In this instance, it was considered that a combination of the economic benefits that would be generated by the proposal, coupled by the design of the proposal and compensatory heathland, led to a proposal that should be recommended for approval.
In effect, the harm to the AONB and Pebblebed Heaths was being mitigated through design and the compensatory heathland provision, with the proposal comprising considerable investment in a local business that provided highly skilled and well-paid jobs that local people could benefit from and which was becoming increasingly successful as a result of contracts related to the constriction of Hinckley Point.
Given the complex and contentious nature of the proposal, the application was considered at the Council’s Development Management Committee where, following statements from those for and against the proposal, councillors debated the application in detail and voted to approve permission in accordance with the officer recommendation.
I hope that this example demonstrates that the planning systems is not just about preventing unacceptable development, but about supporting appropriate development that includes significant benefits to East Devon, its economy and its residents - be it through the creation of employment, good quality of design, provision of a certain type of housing and protection of the landscape and ecology.
The job of the Planning Officer is to balance any harm created by a proposal against any benefits, considering in particular any economic, social and environmental impacts.

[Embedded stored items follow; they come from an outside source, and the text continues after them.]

(* ===== verification/ProgArgs.v ===== *)
(** * Programs and their arguments

    [prog/prog.go] and the default arguments of [prog/types.go].  The arguments
    of a call form a tree in which every node has its own address, [id].  Result
    arguments are different: other arguments point to them and change them, so
    they are objects of a heap, and a leaf of the tree is the address of one.
    A function that makes arguments or changes result arguments takes the heap
    and returns it. *)

From stdpp Require Import base numbers strings gmap list.
From S2P Require Import Prelude Word ProgTypes.

Local Open Scope Z_scope.

Notation id := nat (only parsing).

Record ArgCommon := mkAC {
  a_id : id;
  a_ref : Ref;
  a_dir : Dir;
}.

Inductive Arg :=
  | ConstArg (a : ArgCommon) (Val : Z)
  | PointerArg (a : ArgCommon) (Address VmaSize : Z) (Res : option Arg)
  | DataArg (a : ArgCommon) (data : list Z) (size : Z)
  | GroupArg (a : ArgCommon) (Inner : list Arg)
  | UnionArg (a : ArgCommon) (Option : Arg) (Index : Z)
  | ResultArg (p : id).

(** Induction over trees of arguments. *)
Section ArgInd.

Context (P : Arg → Prop)
  (Hconst : ∀ a v, P (ConstArg a v))
  (Hnil : ∀ a address vmaSize, P (PointerArg a address vmaSize None))
  (Hptr : ∀ a address vmaSize arg, P arg → P (PointerArg a address vmaSize (Some arg)))
  (Hdata : ∀ a data size, P (DataArg a data size))
  (Hgroup : ∀ a inner, Forall P inner → P (GroupArg a inner))
  (Hunion : ∀ a opt index, P opt → P (UnionArg a opt index))
  (Hresult : ∀ p, P (ResultArg p)).

Fixpoint Arg_tree_ind (arg : Arg) : P arg :=
  match arg with
  | ConstArg a v => Hconst a v
  | PointerArg a address vmaSize None => Hnil a address vmaSize
  | PointerArg a address vmaSize (Some arg) => Hptr a address vmaSize arg (Arg_tree_ind arg)
  | DataArg a data size => Hdata a data size
  | GroupArg a inner =>
      Hgroup a inner
        ((fix go (l : list Arg) : Forall P l :=
            match l with
            | [] => Forall_nil_2 P
            | x :: l => Forall_cons_2 P x l (Arg_tree_ind x) (go l)
            end) inner)
  | UnionArg a opt index => Hunion a opt index (Arg_tree_ind opt)
  | ResultArg p => Hresult p
  end.

End ArgInd.

(** The object behind a [*ResultArg]. *)
Record ResultObj := mkResult {
  r_ref : Ref;
  r_dir : Dir;
  r_Res : option id;
  r_OpDiv : Z;
  r_OpAdd : Z;
  r_Val : Z;
  r_uses : gset id;
}.

(** The result objects, and the next address. *)
Record Heap := mkHeap {
  h_next : id;
  h_results : gmap id ResultObj;
}.

Record CallProps := mkProps {
  FailNth : Z;
  Async : bool;
  Rerun : Z;
}.

#[global] Instance CallProps_eq_dec : EqDecision CallProps.
Proof. solve_decision. Defined.

Record Syscall := mkSyscall {
  sc_ID : nat;
  sc_Name : string;
  sc_Args : list Field;
  sc_Ret : option Ref;
  sc_Disabled : bool;
}.

Record Call := mkCall {
  c_Meta : Syscall;
  c_Args : list Arg;
  c_Ret : option id;
  c_Props : CallProps;
}.

Definition maxSpecialPointers : Z := 16.

Record Target := mkTarget {
  typeRefs : list Typ;
  PageSize : Z;
  NumPages : Z;
  DataOffset : Z;
  SpecialPointers : list Z;
  Syscalls : list Syscall;
  anyArray : Ref;
}.

(** ** Heap *)

Definition H (A : Type) : Type := Heap → res (A * Heap).

#[global] Instance H_ret : MRet H := λ A a h, Ret (a, h).

#[global] Instance H_bind : MBind H := λ A B k m h,
  match m h with
  | Ret (a, h') => k a h'
  | Panic => Panic
  | NoFuel => NoFuel
  end.

Definition h_panic {A} : H A := λ _, Panic.

Definition h_lift {A} (m : res A) : H A := λ h, a ← m; Ret (a, h).

(** A new object. *)
Definition h_fresh : H id := λ h, Ret (h_next h, mkHeap (S (h_next h)) (h_results h)).

(** Reading and writing a result object; a nil or dangling pointer panics. *)
Definition h_get (p : id) : H ResultObj := λ h, r ← of_option (h_results h !! p); Ret (r, h).

Definition h_set (p : id) (r : ResultObj) : H unit := λ h,
  Ret (tt, mkHeap (h_next h) (<[p := r]> (h_results h))).

Definition withUses (f : gset id → gset id) (r : ResultObj) : ResultObj :=
  mkResult (r_ref r) (r_dir r) (r_Res r) (r_OpDiv r) (r_OpAdd r) (r_Val r) (f (r_uses r)).

(** ** Constructors *)

(** [t.ref()] of a type that is in the table. *)
Definition MakeConstArg (t : Ref) (dir : Dir) (v : Z) : H Arg :=
  i ← h_fresh; mret (ConstArg (mkAC i t dir) v).

Definition MakePointerArg (t : Ref) (addr : Z) (data : Arg) : H Arg :=
  i ← h_fresh; mret (PointerArg (mkAC i t DirIn) addr 0 (Some data)).

Definition MakeVmaPointerArg (t : Ref) (dir : Dir) (addr size : Z) : H Arg :=
  if bool_decide (addr `mod` 1024 ≠ 0) then h_panic
  else i ← h_fresh; mret (PointerArg (mkAC i t dir) addr size None).

Definition MakeSpecialPointerArg (tbl : list Typ) (t : Ref) (dir : Dir) (index : Z) : H Arg :=
  if bool_decide (maxSpecialPointers ≤ index) then h_panic
  else
    typ ← h_lift (typeOf tbl t);
    let dir := match typ with PtrType _ _ _ => DirIn | _ => dir end in
    i ← h_fresh; mret (PointerArg (mkAC i t dir) (u64 (- index)) 0 None).

Definition MakeDataArg (t : Ref) (dir : Dir) (data : list Z) : H Arg :=
  if bool_decide (dir = DirOut) then h_panic
  else i ← h_fresh; mret (DataArg (mkAC i t dir) data 0).

Definition MakeOutDataArg (t : Ref) (dir : Dir) (size : Z) : H Arg :=
  if bool_decide (dir ≠ DirOut) then h_panic
  else i ← h_fresh; mret (DataArg (mkAC i t dir) [] size).

Definition MakeGroupArg (t : Ref) (dir : Dir) (inner : list Arg) : H Arg :=
  i ← h_fresh; mret (GroupArg (mkAC i t dir) inner).

Definition MakeUnionArg (t : Ref) (dir : Dir) (opt : Arg) (index : Z) : H Arg :=
  i ← h_fresh; mret (UnionArg (mkAC i t dir) opt index).

Definition MakeResultArg (t : Ref) (dir : Dir) (r : option id) (v : Z) : H id :=
  i ← h_fresh;
  _ ← h_set i (mkResult t dir r 0 0 v ∅);
  match r with
  | None => mret i
  | Some p =>
      obj ← h_get p;
      _ ← h_set p (withUses (λ uses, {[ i ]} ∪ uses) obj);
      mret i
  end.

Definition MakeReturnArg (t : option Ref) : H (option id) :=
  match t with
  | None => mret None
  | Some t =>
      i ← h_fresh;
      _ ← h_set i (mkResult t DirOut None 0 0 0 ∅);
      mret (Some i)
  end.

Definition MakeCall (meta : Syscall) (args : list Arg) : H Call :=
  ret ← MakeReturnArg (sc_Ret meta);
  mret (mkCall meta args ret (mkProps 0 false 0)).

(** ** Methods of arguments *)

Definition argRef (h : Heap) (arg : Arg) : res Ref :=
  match arg with
  | ConstArg a _ | PointerArg a _ _ _ | DataArg a _ _ | GroupArg a _ | UnionArg a _ _ => Ret (a_ref a)
  | ResultArg p => r ← of_option (h_results h !! p); Ret (r_ref r)
  end.

Definition argDir (h : Heap) (arg : Arg) : res Dir :=
  match arg with
  | ConstArg a _ | PointerArg a _ _ _ | DataArg a _ _ | GroupArg a _ | UnionArg a _ _ => Ret (a_dir a)
  | ResultArg p => r ← of_option (h_results h !! p); Ret (r_dir r)
  end.

(** The address of an argument, the key of the maps from arguments. *)
Definition argId (arg : Arg) : id :=
  match arg with
  | ConstArg a _ | PointerArg a _ _ _ | DataArg a _ _ | GroupArg a _ | UnionArg a _ _ => a_id a
  | ResultArg p => p
  end.

Definition argType (tbl : list Typ) (h : Heap) (arg : Arg) : res Typ :=
  ref ← argRef h arg; typeOf tbl ref.

(** [Value] of a constant: the value and the stride of processes. *)
Definition constValue (typ : Typ) (val : Z) : res (Z * Z) :=
  match typ with
  | IntType _ _ _ _ _ | ConstType _ _ _ | FlagsType _ _ _ | LenType _ _ _ _ | ResourceType _ _ _ =>
      Ret (val, 0)
  | CsumType _ _ _ _ => Ret (0, 0)
  | ProcType _ start perProc =>
      Ret (if bool_decide (val = procDefaultValue) then (0, 0) else (u64 (start + val), perProc))
  | _ => Panic
  end.

Definition IsSpecial (address vmaSize : Z) (pointee : option Arg) : bool :=
  bool_decide (vmaSize = 0) && match pointee with None => true | Some _ => false end &&
  bool_decide (u64 (- address) < maxSpecialPointers).

Definition PhysicalAddr (target : Target) (address vmaSize : Z) (pointee : option Arg) : res Z :=
  if IsSpecial address vmaSize pointee then of_option (SpecialPointers target !! Z.to_nat (u64 (- address)))
  else Ret (u64 (DataOffset target + address)).

(** The loop of [GroupArg.Size] over the fields of a struct with a dynamic size. *)
Fixpoint structSize (alignAttr : Z) (overlay n i : nat) (size offset : Z) (sizes : list Z) : Z :=
  match sizes with
  | [] => size
  | fld :: sizes =>
      let offset := if bool_decide (i = overlay) then 0 else offset in
      let offset := u64 (offset + fld) in
      let offset :=
        if bool_decide (S i = n ∨ S i = overlay) && bool_decide (alignAttr ≠ 0 ∧ offset `mod` alignAttr ≠ 0)
        then u64 (offset + (alignAttr - offset `mod` alignAttr)) else offset in
      structSize alignAttr overlay n (S i) (if bool_decide (size < offset) then offset else size) offset sizes
  end.

Fixpoint argSize (tbl : list Typ) (h : Heap) (arg : Arg) : res Z :=
  match arg with
  | ConstArg a _ | PointerArg a _ _ _ => t ← typeOf tbl (a_ref a); typSize t
  | DataArg _ data size => Ret (if bool_decide (data ≠ []) then Z.of_nat (length data) else size)
  | GroupArg a inner =>
      t ← typeOf tbl (a_ref a);
      if negb (Varlen t) then typSize t
      else
        match t with
        | StructType _ _ alignAttr overlay =>
            sizes ← mapM (argSize tbl h) inner;
            Ret (structSize alignAttr overlay (length inner) 0 0 0 sizes)
        | ArrayType _ _ _ _ _ =>
            sizes ← mapM (argSize tbl h) inner;
            Ret (foldl (λ size s, u64 (size + s)) 0 sizes)
        | _ => Panic
        end
  | UnionArg a opt _ =>
      t ← typeOf tbl (a_ref a);
      if negb (Varlen t) then typSize t else argSize tbl h opt
  | ResultArg p => r ← of_option (h_results h !! p); t ← typeOf tbl (r_ref r); typSize t
  end.

Definition fixedInnerSize (t : Typ) : res bool :=
  match t with
  | StructType _ _ _ _ => Ret true
  | ArrayType _ _ kind b e => Ret (bool_decide (kind = ArrayRangeLen) && bool_decide (b = e))
  | _ => Panic
  end.

(** [Data] of a data argument; the data of an output argument is not there. *)
Definition dataOf (dir : Dir) (data : list Z) : res (list Z) :=
  if bool_decide (dir = DirOut) then Panic else Ret data.

(** The argument behind pointers, [None] for a nil one. *)
Fixpoint InnerArg (tbl : list Typ) (h : Heap) (arg : Arg) : res (option Arg) :=
  t ← argType tbl h arg;
  match t, arg with
  | PtrType _ _ _, PointerArg _ _ _ (Some arg') => InnerArg tbl h arg'
  | PtrType _ _ _, PointerArg _ _ _ None => Ret None
  | PtrType _ _ _, _ => Panic
  | _, _ => Ret (Some arg)
  end.

(** A loop that returns false at the first element that is not [f]. *)
Definition allM {A} (f : A → res bool) : list A → res bool :=
  fix go l :=
    match l with
    | [] => Ret true
    | x :: l => b ← f x; if b : bool then go l else Ret false
    end.

(** ** Default arguments *)

Definition isDefaultResult (d : ResourceDesc) (r : ResultObj) : res bool :=
  if bool_decide (r_Res r = None ∧ r_OpDiv r = 0 ∧ r_OpAdd r = 0 ∧ r_uses r = ∅)
  then v ← resourceDefault d; Ret (bool_decide (r_Val r = v))
  else Ret false.

Definition isDefaultData (t : Typ) (values : list (list Z)) (dir : Dir) (data : list Z) (size : Z) : res bool :=
  sz ← (if Varlen t then Ret 0 else typSize t);
  if bool_decide ((if bool_decide (data ≠ []) then Z.of_nat (length data) else size) ≠ sz) then Ret false
  else if bool_decide (dir = DirOut) then Ret true
  else
    data ← dataOf dir data;
    match values with
    | [v] => Ret (bool_decide (data = v))
    | _ => Ret (forallb (λ b, bool_decide (b = 0)) data)
    end.

(** [isDefault]: the type of the argument decides; an argument of another kind
    fails the type assertion. *)
Fixpoint isDefault (tbl : list Typ) (h : Heap) (arg : Arg) : res bool :=
  t ← argType tbl h arg;
  match t, arg with
  | ResourceType _ _ d, ResultArg p => r ← of_option (h_results h !! p); isDefaultResult d r
  | ConstType _ v _, ConstArg _ val => Ret (bool_decide (val = v))
  | (IntType _ _ _ _ _ | FlagsType _ _ _ | LenType _ _ _ _ | CsumType _ _ _ _), ConstArg _ val =>
      Ret (bool_decide (val = 0))
  | ProcType _ _ _, ConstArg _ val => Ret (bool_decide (val = procDefaultValue))
  | VmaType _ _ _, PointerArg _ address vmaSize pointee =>
      Ret (IsSpecial address vmaSize pointee && bool_decide (address = 0))
  | BufferType _ _ _ _ _ _ values _, DataArg a data size => isDefaultData t values (a_dir a) data size
  | ArrayType _ _ _ _ _, GroupArg _ inner =>
      fixed ← fixedInnerSize t;
      if negb fixed && bool_decide (inner ≠ []) then Ret false else allM (isDefault tbl h) inner
  | PtrType c _ _, PointerArg _ address vmaSize pointee =>
      if IsOptional c then Ret (IsSpecial address vmaSize pointee && bool_decide (address = 0))
      else if bool_decide (address = 0) then
        match pointee with None => Ret false | Some arg' => isDefault tbl h arg' end
      else Ret false
  | StructType _ _ _ _, GroupArg _ inner => allM (isDefault tbl h) inner
  | UnionType _ _, UnionArg _ opt index =>
      if bool_decide (index = 0) then isDefault tbl h opt else Ret false
  | _, _ => Panic
  end.

(** A loop that makes one argument per element. *)
Definition mapH {A B} (f : A → H B) : list A → H (list B) :=
  fix go l :=
    match l with
    | [] => mret []
    | x :: l => y ← f x; ys ← go l; mret (y :: ys)
    end.

(** [DefaultArg] follows the types, which may refer to each other; the fuel bounds
    the depth. *)
Fixpoint DefaultArg (fuel : nat) (tbl : list Typ) (t : Ref) (dir : Dir) : H Arg :=
  match fuel with
  | O => λ _, NoFuel
  | S fuel =>
      typ ← h_lift (typeOf tbl t);
      match typ with
      | ResourceType _ _ d =>
          v ← h_lift (resourceDefault d);
          p ← MakeResultArg t dir None v;
          mret (ResultArg p)
      | ConstType _ v _ => MakeConstArg t dir v
      | IntType _ _ _ _ _ | FlagsType _ _ _ | LenType _ _ _ _ | CsumType _ _ _ _ => MakeConstArg t dir 0
      | ProcType _ _ _ => MakeConstArg t dir procDefaultValue
      | VmaType _ _ _ => MakeSpecialPointerArg tbl t dir 0
      | BufferType _ _ _ _ _ _ values _ =>
          if bool_decide (dir = DirOut) then
            sz ← h_lift (if Varlen typ then Ret 0 else typSize typ);
            MakeOutDataArg t dir sz
          else
            data ← match values with
                   | [v] => mret v
                   | _ => if Varlen typ then mret []
                          else sz ← h_lift (typSize typ); mret (replicate (Z.to_nat sz) 0)
                   end;
            MakeDataArg t dir data
      | ArrayType _ elem kind b e =>
          elems ← (if bool_decide (kind = ArrayRangeLen ∧ b = e)
                   then mapH (λ _, DefaultArg fuel tbl elem dir) (seq 0 (Z.to_nat b)) else mret []);
          MakeGroupArg t dir elems
      | PtrType c elem elemDir =>
          if IsOptional c then MakeSpecialPointerArg tbl t dir 0
          else arg ← DefaultArg fuel tbl elem elemDir; MakePointerArg t 0 arg
      | StructType _ fields _ _ =>
          inner ← mapH (λ f, DefaultArg fuel tbl (f_Type f) (fieldDir f dir)) fields;
          MakeGroupArg t dir inner
      | UnionType _ fields =>
          f ← h_lift (of_option (head fields));
          arg ← DefaultArg fuel tbl (f_Type f) (fieldDir f dir);
          MakeUnionArg t dir arg 0
      end
  end.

Included within these considerations could be an assessment of some or all of the following: impact upon the amenity of residents, highway safety, visual impact, any economic benefits or impact, whether the proposal results in the creation of a well-design environment, whether suitable community facilities are provided or supported, impact upon climate change, flood risk, impact upon our listed buildings and conservation areas, impact upon ecology, making an efficient use of land, supporting our town centres etc.
While I recognise that the recommendations and decision of planning officers will not always be popular or agreed with, they are made having considered a range of benefits and impacts and ultimately in the interest of ensuring an acceptable impact and for the greater good of East Devon and its economic, social and environmental wellbeing.